Assigned task: Reproduce exactly the lines below from the one containing "split; [set_solver|]. intros" through the one containing "- cbn. rewrite", including both, and nothing else.

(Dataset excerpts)
↓↓↓

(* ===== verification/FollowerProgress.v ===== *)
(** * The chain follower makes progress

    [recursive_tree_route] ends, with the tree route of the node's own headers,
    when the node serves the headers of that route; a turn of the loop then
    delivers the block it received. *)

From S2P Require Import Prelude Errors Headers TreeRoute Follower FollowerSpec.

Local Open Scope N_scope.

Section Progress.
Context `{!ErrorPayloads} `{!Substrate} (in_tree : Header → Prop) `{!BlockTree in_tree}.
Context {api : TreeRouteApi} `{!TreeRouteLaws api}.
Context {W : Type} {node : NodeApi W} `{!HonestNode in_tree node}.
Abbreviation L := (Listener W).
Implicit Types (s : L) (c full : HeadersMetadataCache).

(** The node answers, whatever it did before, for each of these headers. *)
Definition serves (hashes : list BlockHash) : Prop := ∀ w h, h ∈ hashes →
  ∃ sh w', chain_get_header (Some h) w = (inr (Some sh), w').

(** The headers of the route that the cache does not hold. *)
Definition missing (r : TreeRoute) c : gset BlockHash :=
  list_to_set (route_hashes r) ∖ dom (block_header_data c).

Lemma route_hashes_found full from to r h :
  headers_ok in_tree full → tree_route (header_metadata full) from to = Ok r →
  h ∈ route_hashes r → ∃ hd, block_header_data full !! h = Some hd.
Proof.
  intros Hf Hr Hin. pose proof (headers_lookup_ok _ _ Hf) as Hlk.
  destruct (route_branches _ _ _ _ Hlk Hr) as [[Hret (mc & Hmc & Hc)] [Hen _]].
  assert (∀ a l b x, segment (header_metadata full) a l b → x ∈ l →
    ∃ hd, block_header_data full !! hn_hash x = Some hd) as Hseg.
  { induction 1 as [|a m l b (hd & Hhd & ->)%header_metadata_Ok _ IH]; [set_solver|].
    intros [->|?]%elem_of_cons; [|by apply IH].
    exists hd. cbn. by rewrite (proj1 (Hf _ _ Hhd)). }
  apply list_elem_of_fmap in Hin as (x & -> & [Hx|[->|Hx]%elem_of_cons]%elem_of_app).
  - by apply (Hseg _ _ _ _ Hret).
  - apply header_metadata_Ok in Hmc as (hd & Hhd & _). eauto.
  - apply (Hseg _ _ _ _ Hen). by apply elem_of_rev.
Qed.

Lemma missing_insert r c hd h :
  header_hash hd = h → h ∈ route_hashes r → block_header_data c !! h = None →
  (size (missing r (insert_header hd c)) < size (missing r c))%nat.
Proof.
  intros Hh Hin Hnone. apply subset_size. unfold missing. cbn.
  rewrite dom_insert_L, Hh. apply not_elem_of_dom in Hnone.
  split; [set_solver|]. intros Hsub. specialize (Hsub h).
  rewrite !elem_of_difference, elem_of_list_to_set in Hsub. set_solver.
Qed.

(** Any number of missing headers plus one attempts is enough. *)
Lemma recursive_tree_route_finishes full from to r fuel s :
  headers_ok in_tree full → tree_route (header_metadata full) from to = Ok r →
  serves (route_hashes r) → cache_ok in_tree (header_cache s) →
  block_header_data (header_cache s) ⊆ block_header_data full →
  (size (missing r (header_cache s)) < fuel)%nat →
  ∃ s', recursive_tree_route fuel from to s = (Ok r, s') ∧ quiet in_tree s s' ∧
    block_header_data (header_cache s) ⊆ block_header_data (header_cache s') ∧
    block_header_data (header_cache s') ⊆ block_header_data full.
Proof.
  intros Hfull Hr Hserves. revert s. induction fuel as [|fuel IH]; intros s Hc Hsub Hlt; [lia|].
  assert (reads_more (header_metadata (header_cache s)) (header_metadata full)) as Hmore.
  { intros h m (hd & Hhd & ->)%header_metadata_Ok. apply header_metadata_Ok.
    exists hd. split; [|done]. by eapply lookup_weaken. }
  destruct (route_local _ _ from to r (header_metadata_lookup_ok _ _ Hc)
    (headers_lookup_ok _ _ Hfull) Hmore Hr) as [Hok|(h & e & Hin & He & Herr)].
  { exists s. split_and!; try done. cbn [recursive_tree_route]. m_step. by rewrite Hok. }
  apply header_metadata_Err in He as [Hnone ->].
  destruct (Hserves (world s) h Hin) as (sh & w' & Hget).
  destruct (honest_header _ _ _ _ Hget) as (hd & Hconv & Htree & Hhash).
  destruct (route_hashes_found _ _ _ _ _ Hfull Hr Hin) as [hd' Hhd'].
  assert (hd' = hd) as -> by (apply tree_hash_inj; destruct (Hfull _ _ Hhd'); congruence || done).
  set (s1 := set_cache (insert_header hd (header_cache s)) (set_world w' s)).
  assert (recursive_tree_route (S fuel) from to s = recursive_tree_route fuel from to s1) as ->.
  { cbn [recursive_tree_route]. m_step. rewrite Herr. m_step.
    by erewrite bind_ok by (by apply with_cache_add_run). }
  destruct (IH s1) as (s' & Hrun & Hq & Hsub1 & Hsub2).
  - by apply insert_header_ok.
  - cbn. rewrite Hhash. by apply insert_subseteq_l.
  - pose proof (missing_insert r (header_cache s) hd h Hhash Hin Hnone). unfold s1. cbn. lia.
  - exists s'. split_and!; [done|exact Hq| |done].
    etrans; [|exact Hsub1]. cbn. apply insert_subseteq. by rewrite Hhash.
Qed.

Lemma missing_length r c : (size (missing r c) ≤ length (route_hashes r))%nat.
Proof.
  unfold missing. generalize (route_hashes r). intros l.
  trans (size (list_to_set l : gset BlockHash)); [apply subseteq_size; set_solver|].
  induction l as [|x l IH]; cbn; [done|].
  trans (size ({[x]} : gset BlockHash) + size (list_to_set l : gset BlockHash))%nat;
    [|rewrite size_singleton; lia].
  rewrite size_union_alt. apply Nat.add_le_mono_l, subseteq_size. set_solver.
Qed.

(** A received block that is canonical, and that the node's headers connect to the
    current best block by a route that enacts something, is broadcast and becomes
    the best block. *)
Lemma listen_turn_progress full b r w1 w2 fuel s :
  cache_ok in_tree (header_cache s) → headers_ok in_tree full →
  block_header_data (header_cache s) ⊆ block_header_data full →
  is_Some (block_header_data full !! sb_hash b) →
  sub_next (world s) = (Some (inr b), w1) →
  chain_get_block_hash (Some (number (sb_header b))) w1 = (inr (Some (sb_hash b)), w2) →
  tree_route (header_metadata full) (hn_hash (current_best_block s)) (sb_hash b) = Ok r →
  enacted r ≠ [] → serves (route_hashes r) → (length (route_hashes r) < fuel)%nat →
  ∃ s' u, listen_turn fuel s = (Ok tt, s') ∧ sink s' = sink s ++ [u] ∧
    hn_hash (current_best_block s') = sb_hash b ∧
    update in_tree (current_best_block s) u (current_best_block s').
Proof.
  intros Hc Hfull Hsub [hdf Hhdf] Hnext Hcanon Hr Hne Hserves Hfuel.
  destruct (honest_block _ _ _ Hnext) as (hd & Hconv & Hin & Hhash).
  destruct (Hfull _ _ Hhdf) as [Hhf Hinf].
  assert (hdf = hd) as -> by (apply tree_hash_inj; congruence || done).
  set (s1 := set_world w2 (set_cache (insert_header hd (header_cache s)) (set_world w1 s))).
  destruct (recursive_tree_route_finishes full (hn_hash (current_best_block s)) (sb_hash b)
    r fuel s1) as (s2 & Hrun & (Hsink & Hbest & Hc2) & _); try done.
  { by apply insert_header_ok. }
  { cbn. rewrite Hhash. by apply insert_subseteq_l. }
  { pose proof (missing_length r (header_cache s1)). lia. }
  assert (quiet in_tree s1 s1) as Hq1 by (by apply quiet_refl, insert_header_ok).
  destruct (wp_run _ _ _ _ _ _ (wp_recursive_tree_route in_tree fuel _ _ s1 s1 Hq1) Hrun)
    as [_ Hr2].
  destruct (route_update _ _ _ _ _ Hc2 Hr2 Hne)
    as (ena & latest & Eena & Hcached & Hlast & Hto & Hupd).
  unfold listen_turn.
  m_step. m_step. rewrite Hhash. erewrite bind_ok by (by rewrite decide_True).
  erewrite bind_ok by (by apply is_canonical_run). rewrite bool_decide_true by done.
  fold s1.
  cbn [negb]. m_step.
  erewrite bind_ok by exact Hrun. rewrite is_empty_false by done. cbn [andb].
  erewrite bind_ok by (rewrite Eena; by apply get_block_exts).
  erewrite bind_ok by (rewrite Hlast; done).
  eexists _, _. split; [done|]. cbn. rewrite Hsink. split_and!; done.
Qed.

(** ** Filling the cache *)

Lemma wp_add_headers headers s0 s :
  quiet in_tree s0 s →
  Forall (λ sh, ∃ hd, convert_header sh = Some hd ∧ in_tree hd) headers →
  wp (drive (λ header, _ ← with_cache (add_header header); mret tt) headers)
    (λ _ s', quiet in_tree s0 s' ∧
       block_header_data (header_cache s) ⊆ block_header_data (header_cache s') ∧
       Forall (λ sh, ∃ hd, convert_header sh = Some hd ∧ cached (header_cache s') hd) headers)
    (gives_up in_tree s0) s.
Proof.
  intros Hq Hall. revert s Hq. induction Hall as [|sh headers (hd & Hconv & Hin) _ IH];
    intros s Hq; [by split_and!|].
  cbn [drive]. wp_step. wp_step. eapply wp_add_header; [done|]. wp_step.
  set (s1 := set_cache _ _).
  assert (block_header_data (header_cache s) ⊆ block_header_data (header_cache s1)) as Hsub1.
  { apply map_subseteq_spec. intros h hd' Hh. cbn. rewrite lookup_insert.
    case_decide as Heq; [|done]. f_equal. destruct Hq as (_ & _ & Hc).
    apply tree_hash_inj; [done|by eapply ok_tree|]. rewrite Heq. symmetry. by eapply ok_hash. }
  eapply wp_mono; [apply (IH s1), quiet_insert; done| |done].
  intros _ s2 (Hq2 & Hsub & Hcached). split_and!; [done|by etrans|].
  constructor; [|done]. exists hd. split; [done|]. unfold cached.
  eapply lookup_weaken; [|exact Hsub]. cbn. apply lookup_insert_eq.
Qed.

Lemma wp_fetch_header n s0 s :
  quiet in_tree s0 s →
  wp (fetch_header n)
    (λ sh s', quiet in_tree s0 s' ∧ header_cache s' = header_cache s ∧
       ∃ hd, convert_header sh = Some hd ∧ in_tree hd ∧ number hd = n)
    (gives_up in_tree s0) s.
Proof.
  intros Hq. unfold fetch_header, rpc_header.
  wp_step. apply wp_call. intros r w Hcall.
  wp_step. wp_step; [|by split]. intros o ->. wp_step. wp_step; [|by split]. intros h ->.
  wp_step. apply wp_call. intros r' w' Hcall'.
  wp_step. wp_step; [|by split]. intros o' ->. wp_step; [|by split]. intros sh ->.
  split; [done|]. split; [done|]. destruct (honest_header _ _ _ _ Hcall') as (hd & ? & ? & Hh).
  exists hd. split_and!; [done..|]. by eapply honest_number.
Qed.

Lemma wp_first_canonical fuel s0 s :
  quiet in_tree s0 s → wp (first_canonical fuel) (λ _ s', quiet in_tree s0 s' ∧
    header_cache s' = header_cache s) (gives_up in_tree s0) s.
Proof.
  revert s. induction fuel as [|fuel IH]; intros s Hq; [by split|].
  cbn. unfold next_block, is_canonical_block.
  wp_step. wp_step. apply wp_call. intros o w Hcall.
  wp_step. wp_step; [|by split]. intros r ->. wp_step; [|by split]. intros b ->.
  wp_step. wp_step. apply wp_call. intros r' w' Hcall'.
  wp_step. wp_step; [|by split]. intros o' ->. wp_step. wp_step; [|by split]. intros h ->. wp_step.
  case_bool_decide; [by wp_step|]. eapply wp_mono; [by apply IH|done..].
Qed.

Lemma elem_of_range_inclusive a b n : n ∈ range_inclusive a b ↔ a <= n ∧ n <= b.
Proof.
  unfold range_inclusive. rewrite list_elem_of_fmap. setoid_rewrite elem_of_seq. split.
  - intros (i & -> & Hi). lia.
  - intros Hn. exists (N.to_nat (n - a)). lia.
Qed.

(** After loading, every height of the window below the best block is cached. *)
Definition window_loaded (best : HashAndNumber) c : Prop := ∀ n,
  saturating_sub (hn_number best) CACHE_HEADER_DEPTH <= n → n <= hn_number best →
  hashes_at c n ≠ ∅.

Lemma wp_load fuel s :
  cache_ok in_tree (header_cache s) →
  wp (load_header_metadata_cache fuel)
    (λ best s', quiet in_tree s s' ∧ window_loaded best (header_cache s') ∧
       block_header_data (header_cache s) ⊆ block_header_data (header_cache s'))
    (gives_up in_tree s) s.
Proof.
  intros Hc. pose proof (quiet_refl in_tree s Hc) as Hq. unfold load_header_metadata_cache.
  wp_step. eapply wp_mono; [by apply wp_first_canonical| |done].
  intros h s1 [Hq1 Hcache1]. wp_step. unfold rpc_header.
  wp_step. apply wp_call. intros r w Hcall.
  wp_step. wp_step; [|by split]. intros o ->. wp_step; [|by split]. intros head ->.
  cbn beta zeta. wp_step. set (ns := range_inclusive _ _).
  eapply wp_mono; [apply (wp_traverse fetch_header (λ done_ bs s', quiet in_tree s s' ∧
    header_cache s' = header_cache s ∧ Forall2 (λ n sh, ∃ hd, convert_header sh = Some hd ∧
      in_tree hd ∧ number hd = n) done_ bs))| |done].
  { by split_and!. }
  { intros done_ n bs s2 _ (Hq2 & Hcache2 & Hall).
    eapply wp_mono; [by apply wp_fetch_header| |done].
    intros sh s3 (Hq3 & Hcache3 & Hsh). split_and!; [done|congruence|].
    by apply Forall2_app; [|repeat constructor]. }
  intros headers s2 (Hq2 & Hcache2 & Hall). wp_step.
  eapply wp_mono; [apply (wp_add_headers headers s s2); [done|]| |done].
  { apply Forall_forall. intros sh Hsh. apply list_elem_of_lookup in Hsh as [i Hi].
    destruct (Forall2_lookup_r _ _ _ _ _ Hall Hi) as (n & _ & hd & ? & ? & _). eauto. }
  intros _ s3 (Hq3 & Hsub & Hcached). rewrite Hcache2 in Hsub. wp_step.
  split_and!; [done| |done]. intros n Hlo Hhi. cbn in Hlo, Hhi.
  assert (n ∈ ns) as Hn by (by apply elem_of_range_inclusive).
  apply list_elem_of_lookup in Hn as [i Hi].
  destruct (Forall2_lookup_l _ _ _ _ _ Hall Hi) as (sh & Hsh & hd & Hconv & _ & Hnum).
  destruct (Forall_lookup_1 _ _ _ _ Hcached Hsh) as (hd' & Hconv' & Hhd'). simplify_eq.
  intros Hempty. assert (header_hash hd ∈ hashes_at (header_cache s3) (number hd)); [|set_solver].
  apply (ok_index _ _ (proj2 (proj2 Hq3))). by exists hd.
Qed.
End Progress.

↑↑↑

Solved exercise:
  split; [set_solver|]. intros Hsub. specialize (Hsub h).
  rewrite !elem_of_difference, elem_of_list_to_set in Hsub. set_solver.
Qed.

(** Any number of missing headers plus one attempts is enough. *)
Lemma recursive_tree_route_finishes full from to r fuel s :
  headers_ok in_tree full → tree_route (header_metadata full) from to = Ok r →
  serves (route_hashes r) → cache_ok in_tree (header_cache s) →
  block_header_data (header_cache s) ⊆ block_header_data full →
  (size (missing r (header_cache s)) < fuel)%nat →
  ∃ s', recursive_tree_route fuel from to s = (Ok r, s') ∧ quiet in_tree s s' ∧
    block_header_data (header_cache s) ⊆ block_header_data (header_cache s') ∧
    block_header_data (header_cache s') ⊆ block_header_data full.
Proof.
  intros Hfull Hr Hserves. revert s. induction fuel as [|fuel IH]; intros s Hc Hsub Hlt; [lia|].
  assert (reads_more (header_metadata (header_cache s)) (header_metadata full)) as Hmore.
  { intros h m (hd & Hhd & ->)%header_metadata_Ok. apply header_metadata_Ok.
    exists hd. split; [|done]. by eapply lookup_weaken. }
  destruct (route_local _ _ from to r (header_metadata_lookup_ok _ _ Hc)
    (headers_lookup_ok _ _ Hfull) Hmore Hr) as [Hok|(h & e & Hin & He & Herr)].
  { exists s. split_and!; try done. cbn [recursive_tree_route]. m_step. by rewrite Hok. }
  apply header_metadata_Err in He as [Hnone ->].
  destruct (Hserves (world s) h Hin) as (sh & w' & Hget).
  destruct (honest_header _ _ _ _ Hget) as (hd & Hconv & Htree & Hhash).
  destruct (route_hashes_found _ _ _ _ _ Hfull Hr Hin) as [hd' Hhd'].
  assert (hd' = hd) as -> by (apply tree_hash_inj; destruct (Hfull _ _ Hhd'); congruence || done).
  set (s1 := set_cache (insert_header hd (header_cache s)) (set_world w' s)).
  assert (recursive_tree_route (S fuel) from to s = recursive_tree_route fuel from to s1) as ->.
  { cbn [recursive_tree_route]. m_step. rewrite Herr. m_step.
    by erewrite bind_ok by (by apply with_cache_add_run). }
  destruct (IH s1) as (s' & Hrun & Hq & Hsub1 & Hsub2).
  - by apply insert_header_ok.
  - cbn. rewrite Hhash. by apply insert_subseteq_l.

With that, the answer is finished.